The color purple knocks back Novartis' Advair rival in Germany

GlaxoSmithKline's ($GSK) asthma behemoth Advair may be losing ground in Europe, but a legal win may stop some of the bleeding--at least in Germany. The British pharma giant has obtained a preliminary injunction there to stop Novartis' ($NVS) Sandoz from hawking its generic, AirFluSal Forspiro, thanks to the inhaler's purple color.

According to The Wall Street Journal, a Cologne court granted the injunction based on unfair competition grounds; patients, pharmacists and healthcare providers associate the purple hue with Advair, which could lead to confusion, Glaxo says.

Sandoz, however, disagrees, and says it will fight the injunction "to ensure that patients suffering from chronic obstructive pulmonary disease in Germany have access to this patient-friendly inhaler," it told the WSJ.

For Glaxo, it's a small victory in the battle to stall its $9 billion drug's sales decline. The company relies on Advair for close to one-fifth of its revenue, but the drug has been slipping as of late as competitors--branded and generic--vie for market share. European sales, in particular, dropped 2% to £1.5 billion last year. While Advair's hard-to-copy Diskus inhaler technology has staved off serious copycat threats so far, Credit Suisse analysts predict European sales of the off-patent blockbuster will sink another 10% in 2014, the Journal notes.

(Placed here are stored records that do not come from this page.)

(** * Repository-scoped blob links and upload purging

    A shallow embedding of the registry storage layer's linked blob store
    (the per-repository facade over the global, digest-keyed blob store)
    and of the upload purger, with the properties their specification
    states about them.

    The linked blob store orchestrates collaborators that live outside the
    file it is written in: the storage driver, the global blob store, the blob
    server, the registry and the clock.  Their calls are operations [Op],
    answered by an arbitrary handler over an arbitrary collaborator state,
    and every call is recorded in the order it is made, so that "what is
    called, with which key, and what is not" can be stated and proved for
    every behaviour of the collaborators. *)

From Stdlib Require Import ZArith Ascii String.
From stdpp Require Import base option list strings pretty gmap sets.

Local Open Scope string_scope.
Local Open Scope Z_scope.
Local Open Scope list_scope.

(** ** Data *)

(** [digest.Digest] is a Go string type. *)
Abbreviation Digest := string (only parsing).

(** [time.Time], as seconds since the epoch. *)
Abbreviation Time := Z (only parsing).

(** [v1.Descriptor]: the three fields this code reads or writes; the others
    stay at their zero value everywhere in the embedded code. *)
Module v1.
Record Descriptor := mkDescriptor {
  MediaType : string;
  Digest : Digest;
  Size : Z;
}.
End v1.
Abbreviation Descriptor := v1.Descriptor.

(** [reference.Canonical]: a repository name with a digest. *)
Module reference.
Record Canonical := mkCanonical {
  Name : string;
  Digest : Digest;
}.
End reference.
Abbreviation Canonical := reference.Canonical.

(** Errors of the storage driver package. *)
Inductive driver_error :=
| PathNotFoundError (path : string)
| DriverFailure (detail : string).

(** The error values that flow through the linked blob store.  The three
    sentinels and [ErrBlobMounted] are those of the [distribution] package;
    a driver error keeps its driver type, which is what the type switches
    of [Resume] and [linkedBlobStatter.Stat] look at. *)
Inductive error :=
| ErrBlobUnknown
| ErrBlobUploadUnknown
| ErrUnsupported
| ErrBlobMounted (From : Canonical) (Descriptor_ : Descriptor)
| DriverError (e : driver_error)
| PathError (msg : string)
| ParseError (msg : string)
| OtherError (msg : string).

(** What a Go call yields: its value, its error, or a run-time panic. *)
Inductive result (A : Type) :=
| Ok (a : A)
| Err (e : error)
| Panic (msg : string).
Arguments Ok {A} a.
Arguments Err {A} e.
Arguments Panic {A} msg.

(** The logical path kinds handed to [pathFor] by this code.  The kind
    stored in [linkDirectoryPathSpec] is declared with the path resolver;
    it is kept as the directory's label. *)
Inductive pathSpec :=
| uploadDataPathSpec (name id : string)
| uploadStartedAtPathSpec (name id : string)
| layerLinkPathSpec (name : string) (digest : Digest)
| manifestRevisionLinkPathSpec (name : string) (revision : Digest)
| linkDirectorySpec (name kind : string).

(** [driver.FileInfo], as far as [Enumerate] looks at it. *)
Record FileInfo := mkFileInfo {
  Path : string;
  IsDir : bool;
}.

(** Modelled from the spec: what the storage driver's [Walk], which is not
    part of the embedded files, goes through.  One step is the next entry
    handed to the visitor, or the I/O failure that ends the walk. *)
Inductive WalkStep :=
| Visit (fileInfo : FileInfo)
| WalkFails (e : driver_error).

(** ** Calls to collaborators *)

Inductive Op :=
(* blobStore *)
| OpReadlink (path : string)
| OpLink (path : string) (target : Digest)
| OpStatterStat (dgst : Digest)
| OpBlobGet (dgst : Digest)
| OpBlobOpen (dgst : Digest)
(* blobServer and the response writer *)
| OpHeaderSet (key value : string)
| OpServeBlob (dgst : Digest)
(* storage driver *)
| OpGetContent (path : string)
| OpPutContent (path : string) (content : string)
| OpDelete (path : string)
| OpWriter (path : string) (append : bool)
| OpWalk (root : string)
(* uuid and clock *)
| OpNewString
| OpNow
(* registry and source repository *)
| OpRepository (name : Canonical)
| OpRepositoryStat (repo : string) (dgst : Digest)
(* the ingestor callback of Enumerate *)
| OpIngestor (dgst : Digest).

(** The answer type of each call. *)
Definition ret_ty (o : Op) : Type :=
  match o with
  | OpReadlink _ => result Digest
  | OpLink _ _ => result unit
  | OpStatterStat _ => result Descriptor
  | OpBlobGet _ => result string
  | OpBlobOpen _ => result string
  | OpHeaderSet _ _ => unit
  | OpServeBlob _ => result unit
  | OpGetContent _ => driver_error + string
  | OpPutContent _ _ => driver_error + unit
  | OpDelete _ => driver_error + unit
  | OpWriter _ _ => driver_error + nat
  | OpWalk _ => list WalkStep
  | OpNewString => string
  | OpNow => Time
  | OpRepository _ => result string
  | OpRepositoryStat _ _ => result Descriptor
  | OpIngestor _ => result unit
  end.

(** The collaborators: a handler answering every call from its state, and
    the pure library functions the code uses. *)
Class Collaborators (Σ : Type) := {
  handle : ∀ o : Op, Σ → ret_ty o * Σ;
  pathFor : pathSpec → string + string;
  time_Format : Time → string;
  time_Parse : string → string + Time;
}.

(** The state a call runs in: the collaborators' state, the calls made so
    far (oldest first) and the lines written to the context logger. *)
Record World (Σ : Type) := mkWorld {
  ext : Σ;
  calls : list Op;
  logged : list string;
}.
Arguments mkWorld {Σ} ext calls logged.
Arguments ext {Σ} w.
Arguments calls {Σ} w.
Arguments logged {Σ} w.

(** ** The monad of the embedded functions *)

Definition M (Σ : Type) (A : Type) : Type := World Σ → result A * World Σ.

Global Instance M_ret {Σ} : MRet (M Σ) := λ A a w, (Ok a, w).

Global Instance M_bind {Σ} : MBind (M Σ) := λ A B f m w,
  match m w with
  | (Ok a, w') => f a w'
  | (Err e, w') => (Err e, w')
  | (Panic msg, w') => (Panic msg, w')
  end.

Section Calls.
Context {Σ : Type} `{!Collaborators Σ}.

(** Make a call: the handler answers, the call is recorded. *)
Definition call (o : Op) : World Σ → ret_ty o * World Σ := λ w,
  let '(x, σ) := handle o (ext w) in
  (x, mkWorld σ (calls w ++ [o]) (logged w)).

(** A call into the storage driver: its failure is a driver error. *)
Definition driver {A} (c : World Σ → (driver_error + A) * World Σ) : M Σ A :=
  λ w, match c w with
       | (inr a, w') => (Ok a, w')
       | (inl e, w') => (Err (DriverError e), w')
       end.

(** A pure computation that may fail. *)
Definition lift {A} (r : result A) : M Σ A := λ w, (r, w).

Definition fail {A} (e : error) : M Σ A := lift (Err e).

With 7 EU nods since its first regulatory green light in mid-December, AirFluSal Forspiro figures to factor in. The drug has already launched in Denmark and Germany, and additional approvals could follow. But luckily for Glaxo, AirFluSal is not directly substitutable for its product; it competes on the market as might branded rivals, like AstraZeneca's ($AZN) Symbicort and Merck's ($MRK) Dulera.